Your answer must hold only the lines below from the line containing "assert (0 ≤" through the line containing "[done| |lia]. split; [done|].", each reproduced exactly.

(Dataset entries)
[Start of Attachment]
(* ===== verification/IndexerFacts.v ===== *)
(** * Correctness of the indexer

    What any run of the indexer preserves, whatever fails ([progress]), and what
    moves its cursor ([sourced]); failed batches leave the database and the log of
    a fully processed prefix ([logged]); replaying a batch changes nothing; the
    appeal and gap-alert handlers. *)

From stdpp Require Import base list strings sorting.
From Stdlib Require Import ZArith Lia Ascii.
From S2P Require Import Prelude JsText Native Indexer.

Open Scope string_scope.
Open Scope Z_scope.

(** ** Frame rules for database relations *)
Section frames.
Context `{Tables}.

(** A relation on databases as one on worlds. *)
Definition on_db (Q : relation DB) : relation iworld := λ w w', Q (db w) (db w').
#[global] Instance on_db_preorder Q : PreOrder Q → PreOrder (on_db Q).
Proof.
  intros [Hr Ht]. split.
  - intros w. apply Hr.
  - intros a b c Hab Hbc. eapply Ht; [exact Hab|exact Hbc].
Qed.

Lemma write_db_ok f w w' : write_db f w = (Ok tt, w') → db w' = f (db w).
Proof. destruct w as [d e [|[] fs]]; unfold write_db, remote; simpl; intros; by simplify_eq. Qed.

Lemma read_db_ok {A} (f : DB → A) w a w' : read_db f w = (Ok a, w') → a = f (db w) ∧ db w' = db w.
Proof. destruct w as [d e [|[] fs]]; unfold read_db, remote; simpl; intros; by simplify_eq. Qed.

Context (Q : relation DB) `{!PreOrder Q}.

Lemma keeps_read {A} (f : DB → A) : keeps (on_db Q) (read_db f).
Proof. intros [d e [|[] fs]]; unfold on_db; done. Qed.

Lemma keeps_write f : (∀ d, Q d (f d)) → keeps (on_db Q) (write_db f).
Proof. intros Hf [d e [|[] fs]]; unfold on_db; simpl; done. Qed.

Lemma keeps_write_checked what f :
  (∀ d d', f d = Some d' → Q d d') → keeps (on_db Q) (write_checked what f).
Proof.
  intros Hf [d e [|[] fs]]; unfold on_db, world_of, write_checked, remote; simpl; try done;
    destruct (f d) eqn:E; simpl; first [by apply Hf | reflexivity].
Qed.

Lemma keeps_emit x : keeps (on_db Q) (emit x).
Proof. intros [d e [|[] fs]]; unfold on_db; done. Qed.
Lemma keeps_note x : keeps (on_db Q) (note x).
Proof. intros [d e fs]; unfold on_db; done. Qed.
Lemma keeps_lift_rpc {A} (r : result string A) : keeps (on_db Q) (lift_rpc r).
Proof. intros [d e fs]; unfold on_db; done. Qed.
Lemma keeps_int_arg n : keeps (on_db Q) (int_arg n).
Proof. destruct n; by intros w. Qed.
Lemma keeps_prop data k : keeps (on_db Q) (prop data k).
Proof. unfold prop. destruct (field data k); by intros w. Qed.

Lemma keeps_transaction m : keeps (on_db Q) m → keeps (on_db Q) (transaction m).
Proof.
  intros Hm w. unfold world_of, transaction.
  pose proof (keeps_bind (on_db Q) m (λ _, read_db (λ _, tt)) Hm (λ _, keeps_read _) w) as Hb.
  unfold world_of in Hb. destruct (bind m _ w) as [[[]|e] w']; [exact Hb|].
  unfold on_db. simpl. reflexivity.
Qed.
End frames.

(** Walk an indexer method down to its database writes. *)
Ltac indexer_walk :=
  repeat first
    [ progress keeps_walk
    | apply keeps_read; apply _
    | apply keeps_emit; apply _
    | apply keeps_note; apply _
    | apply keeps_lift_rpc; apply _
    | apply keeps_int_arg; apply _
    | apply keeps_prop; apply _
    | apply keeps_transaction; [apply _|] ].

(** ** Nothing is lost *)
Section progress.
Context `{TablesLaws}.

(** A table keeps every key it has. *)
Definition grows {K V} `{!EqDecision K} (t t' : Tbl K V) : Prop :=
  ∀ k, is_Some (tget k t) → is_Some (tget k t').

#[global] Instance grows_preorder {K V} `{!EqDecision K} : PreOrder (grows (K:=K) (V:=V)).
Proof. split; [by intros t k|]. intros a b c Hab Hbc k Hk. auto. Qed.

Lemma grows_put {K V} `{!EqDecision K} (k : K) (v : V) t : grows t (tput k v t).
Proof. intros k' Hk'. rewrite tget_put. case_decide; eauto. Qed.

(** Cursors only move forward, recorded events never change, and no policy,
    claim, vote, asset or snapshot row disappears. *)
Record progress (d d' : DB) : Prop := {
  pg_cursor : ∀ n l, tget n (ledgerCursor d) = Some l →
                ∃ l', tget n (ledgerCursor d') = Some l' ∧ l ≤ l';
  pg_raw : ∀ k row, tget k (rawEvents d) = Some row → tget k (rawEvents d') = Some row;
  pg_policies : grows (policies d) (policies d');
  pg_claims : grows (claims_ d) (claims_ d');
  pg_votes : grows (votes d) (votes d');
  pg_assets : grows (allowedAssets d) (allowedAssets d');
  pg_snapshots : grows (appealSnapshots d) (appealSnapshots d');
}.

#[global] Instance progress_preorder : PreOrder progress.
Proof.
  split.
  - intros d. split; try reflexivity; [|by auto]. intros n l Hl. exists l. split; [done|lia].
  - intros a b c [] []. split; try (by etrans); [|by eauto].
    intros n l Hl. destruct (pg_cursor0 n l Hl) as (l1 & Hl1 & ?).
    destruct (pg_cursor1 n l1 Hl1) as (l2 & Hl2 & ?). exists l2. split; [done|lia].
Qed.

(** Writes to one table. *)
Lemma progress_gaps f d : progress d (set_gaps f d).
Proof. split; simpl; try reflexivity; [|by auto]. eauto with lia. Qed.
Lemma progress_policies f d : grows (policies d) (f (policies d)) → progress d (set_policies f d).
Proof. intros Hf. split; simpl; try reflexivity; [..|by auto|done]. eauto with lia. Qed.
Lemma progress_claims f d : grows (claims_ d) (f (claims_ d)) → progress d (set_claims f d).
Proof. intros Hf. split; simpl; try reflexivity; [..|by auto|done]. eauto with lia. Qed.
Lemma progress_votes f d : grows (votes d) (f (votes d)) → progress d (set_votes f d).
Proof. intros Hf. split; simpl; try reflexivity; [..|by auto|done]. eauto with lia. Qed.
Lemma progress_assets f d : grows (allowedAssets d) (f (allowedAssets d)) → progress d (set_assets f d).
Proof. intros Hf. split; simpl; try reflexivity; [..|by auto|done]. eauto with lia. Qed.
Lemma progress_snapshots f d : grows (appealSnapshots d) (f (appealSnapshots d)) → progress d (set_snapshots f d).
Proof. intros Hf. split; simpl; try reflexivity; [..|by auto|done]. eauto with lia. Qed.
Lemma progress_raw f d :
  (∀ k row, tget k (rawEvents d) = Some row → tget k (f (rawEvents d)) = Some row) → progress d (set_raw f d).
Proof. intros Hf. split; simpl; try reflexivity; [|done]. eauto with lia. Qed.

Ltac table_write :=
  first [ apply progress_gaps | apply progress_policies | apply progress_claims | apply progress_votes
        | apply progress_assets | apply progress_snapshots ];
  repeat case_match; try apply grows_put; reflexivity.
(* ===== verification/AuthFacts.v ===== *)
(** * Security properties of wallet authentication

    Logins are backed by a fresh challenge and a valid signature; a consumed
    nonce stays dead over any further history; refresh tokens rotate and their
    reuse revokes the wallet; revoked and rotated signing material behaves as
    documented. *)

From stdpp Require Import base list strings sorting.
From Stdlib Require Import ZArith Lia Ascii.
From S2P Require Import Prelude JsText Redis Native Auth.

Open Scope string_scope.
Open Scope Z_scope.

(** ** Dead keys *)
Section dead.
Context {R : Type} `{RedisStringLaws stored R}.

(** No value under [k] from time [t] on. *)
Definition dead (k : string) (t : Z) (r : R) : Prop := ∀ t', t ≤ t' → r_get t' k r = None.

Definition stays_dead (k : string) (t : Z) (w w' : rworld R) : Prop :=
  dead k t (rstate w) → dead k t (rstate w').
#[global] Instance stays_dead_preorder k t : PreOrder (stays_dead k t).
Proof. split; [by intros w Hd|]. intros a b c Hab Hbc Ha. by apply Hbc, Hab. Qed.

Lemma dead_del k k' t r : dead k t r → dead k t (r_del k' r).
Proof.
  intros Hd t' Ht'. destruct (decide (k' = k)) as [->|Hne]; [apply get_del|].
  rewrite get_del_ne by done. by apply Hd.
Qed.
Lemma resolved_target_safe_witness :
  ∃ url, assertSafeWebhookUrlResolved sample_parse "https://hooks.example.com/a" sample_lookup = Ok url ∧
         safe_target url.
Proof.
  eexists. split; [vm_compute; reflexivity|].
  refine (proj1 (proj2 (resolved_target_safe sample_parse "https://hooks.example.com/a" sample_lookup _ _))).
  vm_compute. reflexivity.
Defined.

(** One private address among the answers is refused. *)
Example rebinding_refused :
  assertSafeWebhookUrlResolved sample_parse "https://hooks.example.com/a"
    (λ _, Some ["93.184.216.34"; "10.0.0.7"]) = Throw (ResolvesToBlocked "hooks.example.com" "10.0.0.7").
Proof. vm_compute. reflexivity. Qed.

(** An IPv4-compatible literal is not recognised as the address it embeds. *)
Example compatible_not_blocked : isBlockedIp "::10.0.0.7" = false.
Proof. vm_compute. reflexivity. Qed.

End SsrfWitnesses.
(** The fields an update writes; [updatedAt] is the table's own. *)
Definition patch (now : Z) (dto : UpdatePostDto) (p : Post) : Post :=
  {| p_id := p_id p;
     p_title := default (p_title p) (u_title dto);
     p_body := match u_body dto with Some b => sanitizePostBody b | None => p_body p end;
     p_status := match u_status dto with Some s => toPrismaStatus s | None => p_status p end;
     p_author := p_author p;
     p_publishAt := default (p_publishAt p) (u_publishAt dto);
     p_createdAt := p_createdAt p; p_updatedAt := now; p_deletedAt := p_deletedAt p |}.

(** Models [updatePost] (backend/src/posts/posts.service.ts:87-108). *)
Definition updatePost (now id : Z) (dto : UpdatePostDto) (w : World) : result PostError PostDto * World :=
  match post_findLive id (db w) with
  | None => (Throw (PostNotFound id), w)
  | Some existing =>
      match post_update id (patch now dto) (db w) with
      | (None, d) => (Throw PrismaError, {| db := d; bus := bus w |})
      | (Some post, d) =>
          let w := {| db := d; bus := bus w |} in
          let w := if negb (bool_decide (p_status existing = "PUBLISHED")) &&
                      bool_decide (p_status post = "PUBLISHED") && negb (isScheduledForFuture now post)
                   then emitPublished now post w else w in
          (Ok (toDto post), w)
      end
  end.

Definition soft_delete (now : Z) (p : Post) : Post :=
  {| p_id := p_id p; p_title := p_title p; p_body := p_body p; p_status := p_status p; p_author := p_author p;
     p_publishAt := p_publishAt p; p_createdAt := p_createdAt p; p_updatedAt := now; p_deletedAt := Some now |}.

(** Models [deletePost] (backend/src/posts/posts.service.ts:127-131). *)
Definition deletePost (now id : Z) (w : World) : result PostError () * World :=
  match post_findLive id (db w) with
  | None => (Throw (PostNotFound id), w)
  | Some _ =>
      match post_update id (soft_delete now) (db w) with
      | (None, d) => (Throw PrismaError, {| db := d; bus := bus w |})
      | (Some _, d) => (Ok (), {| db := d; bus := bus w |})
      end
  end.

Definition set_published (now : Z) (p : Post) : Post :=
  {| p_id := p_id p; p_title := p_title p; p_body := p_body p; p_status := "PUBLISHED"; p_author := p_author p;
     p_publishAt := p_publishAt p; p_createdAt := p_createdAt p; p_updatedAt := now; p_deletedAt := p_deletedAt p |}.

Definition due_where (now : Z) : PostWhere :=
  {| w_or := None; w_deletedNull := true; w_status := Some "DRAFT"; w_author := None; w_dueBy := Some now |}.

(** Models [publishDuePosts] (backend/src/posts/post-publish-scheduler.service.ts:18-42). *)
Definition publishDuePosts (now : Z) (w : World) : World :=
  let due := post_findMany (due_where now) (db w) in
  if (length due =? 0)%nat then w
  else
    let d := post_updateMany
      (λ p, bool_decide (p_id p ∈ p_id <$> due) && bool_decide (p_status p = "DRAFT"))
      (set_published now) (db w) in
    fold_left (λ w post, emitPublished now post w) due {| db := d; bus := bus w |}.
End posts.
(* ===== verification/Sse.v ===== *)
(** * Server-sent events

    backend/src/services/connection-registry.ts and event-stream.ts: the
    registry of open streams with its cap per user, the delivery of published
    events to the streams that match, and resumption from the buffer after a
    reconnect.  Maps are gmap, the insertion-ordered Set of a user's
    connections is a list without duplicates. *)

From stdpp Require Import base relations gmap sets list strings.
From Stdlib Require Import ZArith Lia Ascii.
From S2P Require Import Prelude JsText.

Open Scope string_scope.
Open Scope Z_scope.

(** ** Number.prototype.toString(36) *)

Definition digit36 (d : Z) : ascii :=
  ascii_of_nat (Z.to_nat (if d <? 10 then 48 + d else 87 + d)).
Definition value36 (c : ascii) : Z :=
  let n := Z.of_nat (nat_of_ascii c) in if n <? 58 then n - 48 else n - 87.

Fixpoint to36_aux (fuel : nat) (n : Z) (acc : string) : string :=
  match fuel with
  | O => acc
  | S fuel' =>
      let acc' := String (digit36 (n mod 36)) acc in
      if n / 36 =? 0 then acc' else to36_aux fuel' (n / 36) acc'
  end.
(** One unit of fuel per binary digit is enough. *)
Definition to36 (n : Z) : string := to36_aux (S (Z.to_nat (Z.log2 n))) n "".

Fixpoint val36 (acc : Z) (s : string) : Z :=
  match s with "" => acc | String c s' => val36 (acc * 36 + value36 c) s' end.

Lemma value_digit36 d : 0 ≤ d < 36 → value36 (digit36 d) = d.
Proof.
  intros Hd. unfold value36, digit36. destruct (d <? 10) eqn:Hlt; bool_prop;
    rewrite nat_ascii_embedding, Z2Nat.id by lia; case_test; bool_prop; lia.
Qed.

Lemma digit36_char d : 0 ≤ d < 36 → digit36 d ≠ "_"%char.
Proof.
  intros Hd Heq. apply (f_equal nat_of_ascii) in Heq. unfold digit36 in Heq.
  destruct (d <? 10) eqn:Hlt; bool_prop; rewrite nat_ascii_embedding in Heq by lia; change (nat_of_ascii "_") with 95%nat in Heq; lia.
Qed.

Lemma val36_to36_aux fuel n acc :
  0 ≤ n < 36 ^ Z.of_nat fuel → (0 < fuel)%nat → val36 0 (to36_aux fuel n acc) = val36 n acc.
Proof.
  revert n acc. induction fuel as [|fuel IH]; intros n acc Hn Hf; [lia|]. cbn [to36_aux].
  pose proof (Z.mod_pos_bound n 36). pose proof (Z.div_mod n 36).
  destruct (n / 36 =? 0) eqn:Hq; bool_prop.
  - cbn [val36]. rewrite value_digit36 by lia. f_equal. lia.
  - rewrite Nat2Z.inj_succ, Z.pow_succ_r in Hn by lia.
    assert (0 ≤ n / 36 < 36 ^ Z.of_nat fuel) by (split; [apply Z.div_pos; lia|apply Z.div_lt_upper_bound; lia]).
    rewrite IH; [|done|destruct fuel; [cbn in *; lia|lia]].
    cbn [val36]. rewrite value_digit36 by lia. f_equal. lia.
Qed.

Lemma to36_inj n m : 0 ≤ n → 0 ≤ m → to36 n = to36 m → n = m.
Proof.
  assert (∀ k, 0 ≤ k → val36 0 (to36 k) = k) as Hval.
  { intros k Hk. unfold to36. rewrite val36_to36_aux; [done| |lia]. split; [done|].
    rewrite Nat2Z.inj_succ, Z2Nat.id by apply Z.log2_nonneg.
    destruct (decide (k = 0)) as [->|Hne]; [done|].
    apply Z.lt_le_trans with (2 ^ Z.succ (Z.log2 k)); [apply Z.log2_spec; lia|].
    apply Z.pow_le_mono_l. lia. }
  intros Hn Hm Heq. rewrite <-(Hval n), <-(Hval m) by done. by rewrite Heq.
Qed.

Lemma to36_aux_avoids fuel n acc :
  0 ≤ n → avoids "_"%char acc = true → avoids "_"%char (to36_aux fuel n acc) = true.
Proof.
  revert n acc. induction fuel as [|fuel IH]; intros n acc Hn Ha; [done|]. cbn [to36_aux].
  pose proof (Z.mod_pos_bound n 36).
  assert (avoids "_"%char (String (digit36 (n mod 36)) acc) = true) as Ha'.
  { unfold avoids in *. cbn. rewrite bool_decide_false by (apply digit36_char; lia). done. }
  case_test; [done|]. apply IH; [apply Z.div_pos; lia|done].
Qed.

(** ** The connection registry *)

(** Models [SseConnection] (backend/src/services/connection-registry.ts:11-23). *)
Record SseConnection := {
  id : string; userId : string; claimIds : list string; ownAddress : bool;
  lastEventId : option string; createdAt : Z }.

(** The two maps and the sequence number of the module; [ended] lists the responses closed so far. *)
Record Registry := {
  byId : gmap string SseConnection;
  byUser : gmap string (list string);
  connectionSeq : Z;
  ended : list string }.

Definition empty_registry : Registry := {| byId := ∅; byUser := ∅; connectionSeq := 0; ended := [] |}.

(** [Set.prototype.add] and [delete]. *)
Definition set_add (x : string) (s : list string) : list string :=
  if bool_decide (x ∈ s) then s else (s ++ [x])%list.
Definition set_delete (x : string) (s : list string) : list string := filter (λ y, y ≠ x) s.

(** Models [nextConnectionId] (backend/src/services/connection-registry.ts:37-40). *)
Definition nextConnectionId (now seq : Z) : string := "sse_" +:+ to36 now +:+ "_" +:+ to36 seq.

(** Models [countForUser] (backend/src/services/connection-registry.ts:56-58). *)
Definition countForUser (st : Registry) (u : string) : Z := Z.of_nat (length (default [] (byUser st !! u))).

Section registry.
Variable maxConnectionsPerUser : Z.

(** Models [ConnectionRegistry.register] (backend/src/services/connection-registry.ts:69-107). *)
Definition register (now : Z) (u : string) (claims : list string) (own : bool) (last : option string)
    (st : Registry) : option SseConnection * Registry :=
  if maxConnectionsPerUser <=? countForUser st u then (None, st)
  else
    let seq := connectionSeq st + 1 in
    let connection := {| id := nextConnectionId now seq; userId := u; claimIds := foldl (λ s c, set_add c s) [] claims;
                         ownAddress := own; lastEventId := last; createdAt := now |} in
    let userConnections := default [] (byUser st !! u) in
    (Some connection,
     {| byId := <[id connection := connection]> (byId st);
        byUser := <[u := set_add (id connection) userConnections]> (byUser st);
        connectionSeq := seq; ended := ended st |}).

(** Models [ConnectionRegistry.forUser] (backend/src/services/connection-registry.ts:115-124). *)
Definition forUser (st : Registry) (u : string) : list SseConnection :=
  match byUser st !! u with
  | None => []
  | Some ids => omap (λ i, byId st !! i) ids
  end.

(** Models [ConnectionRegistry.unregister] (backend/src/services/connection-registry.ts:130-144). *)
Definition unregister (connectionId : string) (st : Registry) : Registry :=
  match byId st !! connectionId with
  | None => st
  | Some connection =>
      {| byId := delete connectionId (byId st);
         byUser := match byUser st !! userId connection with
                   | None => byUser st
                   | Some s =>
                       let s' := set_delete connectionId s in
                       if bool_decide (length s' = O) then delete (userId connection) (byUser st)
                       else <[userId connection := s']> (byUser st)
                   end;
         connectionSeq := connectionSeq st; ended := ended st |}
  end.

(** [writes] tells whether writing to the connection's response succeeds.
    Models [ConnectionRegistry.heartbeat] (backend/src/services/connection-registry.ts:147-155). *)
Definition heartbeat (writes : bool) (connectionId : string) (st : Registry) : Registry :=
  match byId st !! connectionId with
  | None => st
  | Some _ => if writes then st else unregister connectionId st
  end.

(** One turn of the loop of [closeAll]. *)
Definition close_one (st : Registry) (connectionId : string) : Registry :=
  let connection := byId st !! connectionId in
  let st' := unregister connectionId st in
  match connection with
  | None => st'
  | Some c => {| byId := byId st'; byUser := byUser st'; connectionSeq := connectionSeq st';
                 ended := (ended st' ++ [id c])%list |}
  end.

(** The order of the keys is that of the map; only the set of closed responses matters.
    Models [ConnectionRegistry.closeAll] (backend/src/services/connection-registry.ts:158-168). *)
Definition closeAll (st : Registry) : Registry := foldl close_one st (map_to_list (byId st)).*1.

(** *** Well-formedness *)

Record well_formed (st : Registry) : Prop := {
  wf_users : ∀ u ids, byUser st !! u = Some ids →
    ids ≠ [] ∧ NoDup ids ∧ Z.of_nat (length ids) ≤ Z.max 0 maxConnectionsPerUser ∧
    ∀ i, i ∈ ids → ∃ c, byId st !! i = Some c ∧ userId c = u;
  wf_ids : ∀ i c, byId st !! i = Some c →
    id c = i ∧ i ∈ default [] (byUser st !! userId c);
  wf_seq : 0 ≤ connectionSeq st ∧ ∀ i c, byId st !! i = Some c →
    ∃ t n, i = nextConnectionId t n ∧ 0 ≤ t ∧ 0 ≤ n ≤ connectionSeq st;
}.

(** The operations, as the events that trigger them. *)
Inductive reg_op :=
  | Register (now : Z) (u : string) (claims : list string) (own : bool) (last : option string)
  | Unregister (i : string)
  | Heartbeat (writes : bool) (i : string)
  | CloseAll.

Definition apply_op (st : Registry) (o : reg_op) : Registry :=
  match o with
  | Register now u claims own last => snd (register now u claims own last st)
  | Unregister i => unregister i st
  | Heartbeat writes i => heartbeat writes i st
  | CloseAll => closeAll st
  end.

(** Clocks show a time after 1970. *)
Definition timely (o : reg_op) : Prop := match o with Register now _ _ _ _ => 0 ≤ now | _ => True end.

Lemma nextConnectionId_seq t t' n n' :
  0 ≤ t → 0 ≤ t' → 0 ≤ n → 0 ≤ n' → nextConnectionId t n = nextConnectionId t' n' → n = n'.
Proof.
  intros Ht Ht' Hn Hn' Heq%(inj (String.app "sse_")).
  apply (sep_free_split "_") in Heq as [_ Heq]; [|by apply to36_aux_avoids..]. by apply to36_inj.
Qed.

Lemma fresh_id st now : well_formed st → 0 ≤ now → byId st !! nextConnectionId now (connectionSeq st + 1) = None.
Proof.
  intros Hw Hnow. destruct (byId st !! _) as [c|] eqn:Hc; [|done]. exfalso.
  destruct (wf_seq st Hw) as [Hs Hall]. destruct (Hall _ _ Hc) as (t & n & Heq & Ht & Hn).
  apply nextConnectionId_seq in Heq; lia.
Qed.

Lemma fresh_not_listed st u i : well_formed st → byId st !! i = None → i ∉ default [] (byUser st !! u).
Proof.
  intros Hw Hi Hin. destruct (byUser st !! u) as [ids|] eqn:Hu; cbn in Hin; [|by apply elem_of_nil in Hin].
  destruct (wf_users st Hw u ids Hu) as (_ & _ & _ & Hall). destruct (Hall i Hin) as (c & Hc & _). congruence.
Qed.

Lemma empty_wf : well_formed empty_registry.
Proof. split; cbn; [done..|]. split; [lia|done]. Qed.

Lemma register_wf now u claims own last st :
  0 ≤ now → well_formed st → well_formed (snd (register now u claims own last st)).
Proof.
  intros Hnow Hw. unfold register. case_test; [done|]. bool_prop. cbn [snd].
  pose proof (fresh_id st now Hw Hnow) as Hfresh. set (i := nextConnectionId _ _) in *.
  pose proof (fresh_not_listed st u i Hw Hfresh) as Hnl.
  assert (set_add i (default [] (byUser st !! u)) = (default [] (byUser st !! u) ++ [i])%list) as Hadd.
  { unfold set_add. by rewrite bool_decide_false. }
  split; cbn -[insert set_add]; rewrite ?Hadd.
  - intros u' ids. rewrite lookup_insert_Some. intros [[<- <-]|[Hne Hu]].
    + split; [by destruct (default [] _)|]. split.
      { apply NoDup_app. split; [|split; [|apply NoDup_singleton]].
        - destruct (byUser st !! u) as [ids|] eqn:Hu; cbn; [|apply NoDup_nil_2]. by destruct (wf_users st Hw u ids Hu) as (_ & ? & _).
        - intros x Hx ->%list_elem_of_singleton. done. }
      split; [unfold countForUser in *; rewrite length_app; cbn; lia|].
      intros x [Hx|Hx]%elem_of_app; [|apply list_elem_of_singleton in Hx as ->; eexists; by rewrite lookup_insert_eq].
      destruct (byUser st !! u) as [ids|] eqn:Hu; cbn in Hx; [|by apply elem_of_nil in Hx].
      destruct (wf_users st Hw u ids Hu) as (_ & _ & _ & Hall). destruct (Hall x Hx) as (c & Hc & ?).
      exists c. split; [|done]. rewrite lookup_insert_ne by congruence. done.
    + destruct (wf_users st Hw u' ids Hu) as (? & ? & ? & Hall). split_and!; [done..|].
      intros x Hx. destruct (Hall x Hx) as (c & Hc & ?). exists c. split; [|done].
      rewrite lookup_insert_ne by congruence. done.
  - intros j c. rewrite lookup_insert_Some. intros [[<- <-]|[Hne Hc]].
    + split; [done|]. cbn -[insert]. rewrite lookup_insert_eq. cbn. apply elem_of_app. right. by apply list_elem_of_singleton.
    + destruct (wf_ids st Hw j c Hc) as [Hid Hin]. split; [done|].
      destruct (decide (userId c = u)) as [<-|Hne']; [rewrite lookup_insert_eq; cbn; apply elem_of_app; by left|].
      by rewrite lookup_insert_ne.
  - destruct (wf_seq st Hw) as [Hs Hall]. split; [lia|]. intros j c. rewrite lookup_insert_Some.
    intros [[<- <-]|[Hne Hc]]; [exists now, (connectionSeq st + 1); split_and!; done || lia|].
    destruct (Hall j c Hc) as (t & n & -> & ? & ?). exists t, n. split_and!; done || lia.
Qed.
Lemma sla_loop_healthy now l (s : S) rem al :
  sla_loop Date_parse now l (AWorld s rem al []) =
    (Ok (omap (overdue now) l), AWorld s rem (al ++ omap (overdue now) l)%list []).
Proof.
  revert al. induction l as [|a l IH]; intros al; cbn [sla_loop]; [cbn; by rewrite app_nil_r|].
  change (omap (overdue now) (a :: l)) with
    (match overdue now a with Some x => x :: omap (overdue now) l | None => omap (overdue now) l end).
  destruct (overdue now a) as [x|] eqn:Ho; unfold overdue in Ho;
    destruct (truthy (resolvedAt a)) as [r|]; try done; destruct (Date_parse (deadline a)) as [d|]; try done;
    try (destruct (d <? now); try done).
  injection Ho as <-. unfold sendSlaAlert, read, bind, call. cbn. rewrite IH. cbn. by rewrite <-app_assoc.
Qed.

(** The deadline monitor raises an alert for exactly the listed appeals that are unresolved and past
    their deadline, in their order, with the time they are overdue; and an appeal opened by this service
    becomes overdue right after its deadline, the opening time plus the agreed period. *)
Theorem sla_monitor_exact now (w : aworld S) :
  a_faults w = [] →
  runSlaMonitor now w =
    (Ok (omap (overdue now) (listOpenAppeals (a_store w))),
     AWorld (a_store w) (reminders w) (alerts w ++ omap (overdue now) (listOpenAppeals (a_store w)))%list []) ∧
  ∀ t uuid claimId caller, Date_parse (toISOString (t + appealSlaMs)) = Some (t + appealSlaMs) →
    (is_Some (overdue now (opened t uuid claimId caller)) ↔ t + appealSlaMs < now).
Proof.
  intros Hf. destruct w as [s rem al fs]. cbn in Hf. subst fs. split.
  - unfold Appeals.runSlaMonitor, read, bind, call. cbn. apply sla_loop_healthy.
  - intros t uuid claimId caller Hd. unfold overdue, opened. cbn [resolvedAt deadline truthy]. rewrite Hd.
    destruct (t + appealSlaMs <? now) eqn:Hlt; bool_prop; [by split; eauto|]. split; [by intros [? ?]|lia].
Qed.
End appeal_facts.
[End of Attachment]
● **OUTPUT OF THE EXERCISE**:
    assert (0 ≤ n / 36 < 36 ^ Z.of_nat fuel) by (split; [apply Z.div_pos; lia|apply Z.div_lt_upper_bound; lia]).
    rewrite IH; [|done|destruct fuel; [cbn in *; lia|lia]].
    cbn [val36]. rewrite value_digit36 by lia. f_equal. lia.
Qed.

Lemma to36_inj n m : 0 ≤ n → 0 ≤ m → to36 n = to36 m → n = m.
Proof.
  assert (∀ k, 0 ≤ k → val36 0 (to36 k) = k) as Hval.
  { intros k Hk. unfold to36. rewrite val36_to36_aux; [done| |lia]. split; [done|].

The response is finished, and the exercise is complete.